Post by kerrya1 » Tue Jun 30, 2020 11:24 am

Squeak wrote:
Fri Jun 26, 2020 9:04 am
kerrya1 wrote:
Fri Jun 26, 2020 8:52 am

That pretty much sums it up. He has now agreed to deposit it in the appropriate disciplinary data repository, create a metadata record for the datasets in the University CRIS, and include a properly structured citation in all published outputs. He agreed to this when I pointed out that:
1. The paper he was writing for a particular journal (he has no doubts iit will be accepted) requires underpinning data to be placed in a public repository,
2. His research funder will reject any future grant applications if he can demonstrate compliance with their outputs sharing mandate
3. I will hunt him down and beat him with a stick if he fails to comply because I'm sick and tired of his b.llsh.t.
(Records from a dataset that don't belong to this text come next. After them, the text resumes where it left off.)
Lemma OrParser_for_extends (f g : Parser -> string -> Run Result) all in_str parsers :
  Forall (fun p => extends (f p) (g p)) parsers ->
  OrParser_for f all in_str parsers <> OutOfFuel ->
  OrParser_for g all in_str parsers = OrParser_for f all in_str parsers.
Proof.
  induction 1 as [|p ps Hp _ IH]; intros H; simpl in *; auto.
  destruct (f p in_str) as [[v rest|e rest]| |] eqn:E; simpl in H; try congruence;
    rewrite (Hp in_str) by congruence; rewrite E; simpl; auto.
Qed.

Lemma KleeneParser_while_extends (f g : string -> Run Result) :
  extends f g ->
  forall n m results result, n <= m ->
    KleeneParser_while f n results result <> OutOfFuel ->
    KleeneParser_while g m results result = KleeneParser_while f n results result.
Proof.
  intros Hfg. induction n as [|n IH]; intros [|m] results [v rest|e rest] Hle H;
    simpl in *; try congruence; try lia.
  destruct (f rest) as [r| |] eqn:E; simpl in H; try congruence;
    rewrite (Hfg rest) by congruence; rewrite E; simpl; auto.
  apply IH; [lia | exact H].
Qed.

Lemma Parser_parse_fuel (p : Parser) :
  forall n m, n <= m -> extends (Parser_parse n p) (Parser_parse m p).
Proof.
  induction p as [parser trans IH|parsers IH|parsers IH|parser IH|regex|s]
    using Parser_induction; intros n m Hle in_str H; simpl in *; auto.
  - unfold ResultTransformingParser_parse in *.
    destruct (Parser_parse n parser in_str) as [r| |] eqn:E; simpl in H; try congruence;
      rewrite (IH n m Hle in_str) by congruence; now rewrite E.
  - apply SeqParser_for_extends; auto.
    eapply Forall_impl; [|exact IH]. intros p Hp; apply Hp; exact Hle.
  - apply OrParser_for_extends; auto.
    eapply Forall_impl; [|exact IH]. intros p Hp; apply Hp; exact Hle.
  - unfold KleeneParser_parse in *.
    destruct (Parser_parse n parser in_str) as [r| |] eqn:E; simpl in H; try congruence;
      rewrite (IH n m Hle in_str) by congruence; rewrite E; simpl; auto.
    apply KleeneParser_while_extends; auto.
Qed.

Lemma parse_fuel (p : Parser) (in_str : string) (n m : nat) (a : Run Result) :
  n <= m -> parse n p in_str = a -> a <> OutOfFuel -> parse m p in_str = a.
Proof.
  unfold parse; intros Hle <- H. now apply Parser_parse_fuel with (n := n).
Qed.

(** *** The rest of a result is a suffix of the input *)

Definition rest_is_suffix (f : string -> Run Result) : Prop :=
  forall s result, f s = Returned result -> is_suffix (Result_rest result) s.

Lemma SeqParser_for_suffix (f : Parser -> string -> Run Result) parsers :
  Forall (fun p => rest_is_suffix (f p)) parsers ->
  forall values, rest_is_suffix (SeqParser_for f parsers values).
Proof.
  induction 1 as [|p ps Hp _ IH]; intros values s result H; simpl in H.
  - injection H as <-. apply is_suffix_refl.
  - destruct (f p s) as [[v rest|e rest]| |] eqn:E; simpl in H; try discriminate.
    + apply is_suffix_trans with (b := rest).
      * exact (IH _ _ _ H).
      * exact (Hp _ _ E).
    + injection H as <-. exact (Hp _ _ E).
Qed.
Lemma findEntry_none rs method uri body :
  findEntry rs method uri body = None <->
  Forall (fun x => ~ matches method uri body x) rs.
Proof.
  induction rs as [|r rs IH]; [by split; [constructor|]|].
  cbn [findEntry]. rewrite Forall_cons, <- IH. unfold matches.
  destruct (String.eqb_spec (Method r) method) as [Hm|Hm]; cbn [negb];
    [|by split; [intros ?; split; [intros (?&_)|]|intros (_&?)]].
  destruct (String.eqb_spec (URL r) uri) as [Hu|Hu]; cbn [negb];
    [|by split; [intros ?; split; [intros (_&?&_)|]|intros (_&?)]].
  destruct (String.eqb_spec (Body r) body) as [Hb|Hb]; cbn [negb];
    [|by split; [intros ?; split; [intros (_&_&?)|]|intros (_&?)]].
  split; [by intros [=]|]. intros (Hno & _). by destruct Hno.
Qed.

Lemma findEntry_some rs method uri body resp :
  findEntry rs method uri body = Some resp <->
  exists pre r post,
    rs = pre ++ r :: post /\ matches method uri body r /\ Response r = resp /\
    Forall (fun x => ~ matches method uri body x) pre.
Proof.
  split.
  - induction rs as [|r rs IH]; [done|]. cbn [findEntry]. unfold matches in *.
    destruct (String.eqb_spec (Method r) method) as [Hm|Hm]; cbn [negb].
    2:{ intros (pre & r' & post & -> & ? & ? & ?)%IH.
        exists (r :: pre), r', post. do 3 (split; [done|]).
        constructor; [|done]. by intros (?&_). }
    destruct (String.eqb_spec (URL r) uri) as [Hu|Hu]; cbn [negb].
    2:{ intros (pre & r' & post & -> & ? & ? & ?)%IH.
        exists (r :: pre), r', post. do 3 (split; [done|]).
        constructor; [|done]. by intros (_&?&_). }
    destruct (String.eqb_spec (Body r) body) as [Hb|Hb]; cbn [negb].
    2:{ intros (pre & r' & post & -> & ? & ? & ?)%IH.
        exists (r :: pre), r', post. do 3 (split; [done|]).
        constructor; [|done]. by intros (_&_&?). }
    intros [= <-]. exists [], r, rs. do 3 (split; [done|]). constructor.
  - intros (pre & r & post & -> & (Hm & Hu & Hb) & <- & Hpre).
    induction Hpre as [|x pre Hx Hpre IH].
    + cbn [app findEntry]. by rewrite Hm, Hu, Hb, !String.eqb_refl.
    + cbn [app findEntry]. rewrite IH. unfold matches in Hx.
      destruct (String.eqb_spec (Method x) method); cbn [negb]; [|done].
      destruct (String.eqb_spec (URL x) uri); cbn [negb]; [|done].
      destruct (String.eqb_spec (Body x) body); cbn [negb]; [|done].
      by destruct Hx.
Qed.

Lemma findEntry_stored rs method uri body :
  findEntry (map stored rs) method uri body
  = PrettyPrintJS <$> findEntry rs method uri body.
Proof.
  induction rs as [|r rs IH]; [done|]. cbn [map findEntry stored Method URL Body Response].
  rewrite IH.
  destruct (negb (String.eqb (Method r) method)); [done|].
  destruct (negb (String.eqb (URL r) uri)); [done|].
  by destruct (negb (String.eqb (Body r) body)).
Qed.

Lemma writeCacheForCurrPage_index c idx fs :
  writeCacheForCurrPage (set_pageIDToEntries c idx) fs
  = let '(r, c', fs') := writeCacheForCurrPage c fs in
    (r, set_pageIDToEntries c' idx, fs').
Proof.
  unfold writeCacheForCurrPage. cbn [currPageRequests set_pageIDToEntries].
  destruct (decide _); [done|]. rewrite serializeAll_ok.
  cbn [currPageID CacheDir set_pageIDToEntries].
  destruct (currPageID c); [|done].
  cbv zeta. by destruct (WriteFile _ _ fs) as [[e|] fs'].
Qed.

Lemma writeCacheForCurrPage_counters c fs :
  RequestsFromCache (writeCacheForCurrPage c fs).1.2 = RequestsFromCache c /\
  RequestsNotFromCache (writeCacheForCurrPage c fs).1.2 = RequestsNotFromCache c.
Proof.
  unfold writeCacheForCurrPage.
  destruct (decide _); [done|]. rewrite serializeAll_ok.
  destruct (currPageID c); [|done].
  by destruct (WriteFile _ _ fs) as [[e|] fs'].
Qed.
(** ** Toggling *)

Lemma map_fixed {A : Type} (f : A -> A) (l : list A) :
  (forall a, In a l -> f a = a) -> map f l = l.
Proof.
  induction l as [|a l IH]; simpl; intros H; [reflexivity|].
  rewrite (H a (or_introl eq_refl)).
  rewrite IH by (intros a' Ha'; apply H; right; exact Ha').
  reflexivity.
Qed.

(** C7, as the code has it.  For a gate id that names no INPUT gate,
    [toggleInput] is a silent no-op: the state is returned as it was, no
    alert is raised, and the Toggle Input button is not rendered while such
    a gate is selected. *)
Theorem toggleInput_non_input_silent st gateId :
  (forall g, In g (gates st) -> id g = gateId -> type g <> INPUT) ->
  toggleInput gateId st = quiet st
  /\ alerted (toggleInput gateId st) = None
  /\ (selectedGate st = Some gateId -> available ToggleInputButton st = false).
Proof.
  intros H. split; [|split].
  - unfold toggleInput, quiet. rewrite map_fixed.
    + destruct st; reflexivity.
    + intros g Hg.
      destruct (id g =? gateId)%string eqn:E; [|reflexivity].
      apply String.eqb_eq in E.
      destruct (GateType_eqb (type g) INPUT) eqn:Et; [|reflexivity].
      apply GateType_eqb_eq in Et. exfalso. exact (H g Hg E Et).
  - reflexivity.
  - intros Hsel. unfold available, selectedType. rewrite Hsel.
    destruct (find (hasId gateId) (gates st)) as [g|] eqn:Hf; simpl.
    + pose proof (find_some _ _ Hf) as [Hin _].
      pose proof (H g Hin (find_hasId_id _ _ _ Hf)) as Ht.
      destruct (type g); try apply andb_false_r. contradiction.
    + apply andb_false_r.
Qed.

Lemma toggleInput_non_input_silent_witness :
  toggleInput "gate-2" orState = quiet orState.
Proof.
  apply (toggleInput_non_input_silent orState "gate-2").
  intros g [<-|[<-|[]]]; simpl; discriminate.
Defined.

(** Toggling the NOT gate of [loopState], which is no INPUT gate, raises
    no error of any kind. *)
Lemma toggleInput_raises_nothing :
  (forall g, In g (gates loopState) -> id g = "gate-5" -> type g <> INPUT)
  /\ ~ (exists e, alerted (toggleInput "gate-5" loopState) = Some e).
Proof.
  split.
  - intros g [<-|[]] _. discriminate.
  - intros [e He]. discriminate He.
Qed.

(** ** The refresh pass *)

Lemma refreshed_hasId i g g' : refreshed g g' -> hasId i g = hasId i g'.
Proof. intros [[b ->] _]. reflexivity. Qed.

(** The evaluator reads the stored output of INPUT gates only. *)
Lemma calculateGateOutput_refreshed fuel ws gs gs' :
  Forall2 refreshed gs gs' ->
  forall g g', refreshed g g' ->
    calculateGateOutput fuel gs' ws g' = calculateGateOutput fuel gs ws g.
Proof.
  intros F. induction fuel as [|fuel IH]; intros g g' HR; [reflexivity|].
  destruct HR as [[b ->] Hout]. cbn [calculateGateOutput].
  change (type (withOutput g b)) with (type g).
  change (inputs (withOutput g b)) with (inputs g).
  change (id (withOutput g b)) with (id g).
  assert (mapIdxFrom
            (fun inputGateId idx =>
               if falsy inputGateId then Some false
               else
                 match find (terminatesAt (id g) idx) ws with
                 | None => Some false
                 | Some sourceWire =>
                     match find (hasId (from_gateId (from sourceWire))) gs' with
                     | None => Some false
                     | Some sourceGate =>
                         calculateGateOutput fuel gs' ws sourceGate
                     end
                 end)
            (inputs g) 0
          = mapIdxFrom
              (fun inputGateId idx =>
                 if falsy inputGateId then Some false
                 else
                   match find (terminatesAt (id g) idx) ws with
                   | None => Some false
                   | Some sourceWire =>
                       match find (hasId (from_gateId (from sourceWire))) gs with
                       | None => Some false
                       | Some sourceGate =>
                           calculateGateOutput fuel gs ws sourceGate
                       end
                   end)
              (inputs g) 0) as ->.
  { apply mapIdxFrom_ext. intros i j _.
    destruct (falsy i); [reflexivity|].
    destruct (find (terminatesAt (id g) j) ws) as [w|]; [|reflexivity].
    pose proof (find_Forall2 refreshed (hasId (from_gateId (from w)))
                  (hasId (from_gateId (from w))) gs gs' F
                  (refreshed_hasId _)) as HF.
    destruct (find (hasId (from_gateId (from w))) gs) as [sg|],
             (find (hasId (from_gateId (from w))) gs') as [sg'|];
      try contradiction; [|reflexivity].
    apply IH; exact HF. }
  destruct (type g) eqn:Ht; try reflexivity.
  rewrite Hout by reflexivity. reflexivity.
Qed.
(** ** The shape of the Base64 codec *)

Lemma list_ind4 {A} (P : list A -> Prop) :
  P [] ->
  (forall a, P [a]) ->
  (forall a b, P [a; b]) ->
  (forall a b c, P [a; b; c]) ->
  (forall a b c d l, P l -> P (a :: b :: c :: d :: l)) ->
  forall l, P l.
Proof.
  intros H0 H1 H2 H3 H4 l.
  assert (H : P l /\ (forall a, P (a :: l)) /\ (forall a b, P (a :: b :: l))
              /\ (forall a b c, P (a :: b :: c :: l))).
  { induction l as [|x l IH].
    - auto.
    - destruct IH as (I0 & I1 & I2 & I3). auto. }
  apply H.
Qed.

Lemma indexOf_nth (c : Z) (s : jsstring) :
  forall i,
    0 <= i ->
    indexOf c s i <> -1 ->
    nth (Z.to_nat (indexOf c s i - i)) s 0 = c.
Proof.
  induction s as [|x s IH]; intros i Hi H; cbn [indexOf] in *; [congruence|].
  destruct (x =? c) eqn:E.
  - apply Z.eqb_eq in E. rewrite Z.sub_diag. exact E.
  - destruct (indexOf_range c s (i + 1)) as [R|R]; [congruence|].
    replace (Z.to_nat (indexOf c s (i + 1) - i))
      with (S (Z.to_nat (indexOf c s (i + 1) - (i + 1)))) by lia.
    cbn [nth]. apply IH; [lia|exact H].
Qed.

Lemma url_safe_digit (c : Z) :
  is_url_safe c = true -> exists v, is_sextet v /\ c = b64_digit v.
Proof.
  unfold is_url_safe. intros H. apply negb_true_iff, Z.eqb_neq in H.
  exists (indexOf c Base64.BASE64 0). split.
  - destruct (indexOf_range c Base64.BASE64 0) as [R|R]; [congruence|].
    exact R.
  - unfold b64_digit. symmetry.
    replace (indexOf c Base64.BASE64 0) with (indexOf c Base64.BASE64 0 - 0)
      by lia.
    apply indexOf_nth; [lia|exact H].
Qed.

Lemma url_safe_digits (s : jsstring) :
  forallb is_url_safe s = true ->
  exists vs, Forall is_sextet vs /\ s = map b64_digit vs.
Proof.
  induction s as [|c s IH]; intros H.
  - exists []. split; [constructor|reflexivity].
  - cbn [forallb] in H. apply andb_prop in H as [Hc Hs].
    destruct (url_safe_digit _ Hc) as (v & Hv & ->).
    destruct (IH Hs) as (vs & Hvs & ->).
    exists (v :: vs). split; [now constructor|reflexivity].
Qed.

Lemma b64_digit_enc (v : Z) :
  is_sextet v ->
  b64_digit v = enc_unit (Base64.std_char v)
  /\ dec_unit (b64_digit v) = Base64.std_char v
  /\ is_url_safe (b64_digit v) = true.
Proof.
  intros Hv.
  pose proof (@below_forallb
    (fun v => (b64_digit v =? enc_unit (Base64.std_char v))
              && (dec_unit (b64_digit v) =? Base64.std_char v)
              && is_url_safe (b64_digit v)) 64 eq_refl v Hv) as H.
  cbv beta in H. apply andb_prop in H as [H H3]. apply andb_prop in H as [H1 H2].
  apply Z.eqb_eq in H1, H2. auto.
Qed.

Lemma sextets_len_pad (l : list Z) :
  len (sextets l) = (4 * len l + 2) / 3
  /\ Z.of_nat (padn l) = (3 - len l mod 3) mod 3.
Proof.
  induction l as [|a|a b|a b c l [IH1 IH2]] using list_ind3;
    try (split; reflexivity).
  cbn [sextets padn]. rewrite !len_cons, IH1, IH2.
  pose proof (len_nonneg l). split; Z.div_mod_to_equations; lia.
Qed.

(** X6.  [encodeBase64Url] writes characters of the URL-safe alphabet only,
    as many as the bits of the bytes need (the ceiling of 4n/3), and, when it
    does not strip, pads with ['='] to a multiple of four characters. *)
Theorem base64_encode_shape :
  forall b : bytes,
    Forall is_byte b ->
    exists text : jsstring,
      Base64.encodeBase64Url b true = Ok text
      /\ Base64.encodeBase64Url b false
         = Ok (text ++ repeat_unit 61 ((3 - len b mod 3) mod 3))
      /\ len text = (4 * len b + 2) / 3
      /\ forallb is_url_safe text = true.
Proof.
  intros b Hb. pose proof (sextets_range Hb) as Hs.
  destruct (sextets_len_pad b) as [L P].
  exists (map (fun v => enc_unit (Base64.std_char v)) (sextets b)).
  rewrite !encodeBase64Url_text by exact Hb.
  split; [now rewrite app_nil_r|]. split.
  { unfold repeat_unit. now rewrite <- P, Nat2Z.id. }
  split.
  - unfold len in *. now rewrite length_map.
  - apply forallb_forall. intros c Hc. apply in_map_iff in Hc.
    destruct Hc as (v & <- & Hin). rewrite Forall_forall in Hs.
    destruct (b64_digit_enc (Hs v Hin)) as (E & _ & U). now rewrite <- E.
Qed.

Lemma base64_encode_shape_witness :
  exists text : jsstring,
    Base64.encodeBase64Url [255; 254] true = Ok text
    /\ Base64.encodeBase64Url [255; 254] false = Ok (text ++ [61])
    /\ len text = 3
    /\ forallb is_url_safe text = true.
Proof.
  apply (@base64_encode_shape [255; 254]).
  repeat constructor; unfold is_byte; lia.
Defined.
Now I just need to follow-up every week to make sure he actually bl..dy does it.
I really, really dislike a system that makes data managers play cop on this stuff. The incentives are all wrong if the people who should be helping you be an awesome scientist instead feel the need to beat you with a stick to get minimum effort out of you. He should be beating down your door with a stick to help him get his paper accepted, a successful new grant, and a whole wodge of new citations and possible collaborations. Given the cost of collecting data vs the cost of properly sharing it, it should be a no-brainer for funding agencies and institutions to properly incentivise good data sharing practices. :evil:
I've been doing this for >10 years and I can count the number of PIs I've worked with who really understand the importance of Data Management & Sharing and want to do it well on my fingers and toes. I focus many of my efforts on PGRs, trying to instill them with good practice and that seems to be working, but it will be years before they are PIs and in the meantime they need to avoid picking up the bad habits of their PIs.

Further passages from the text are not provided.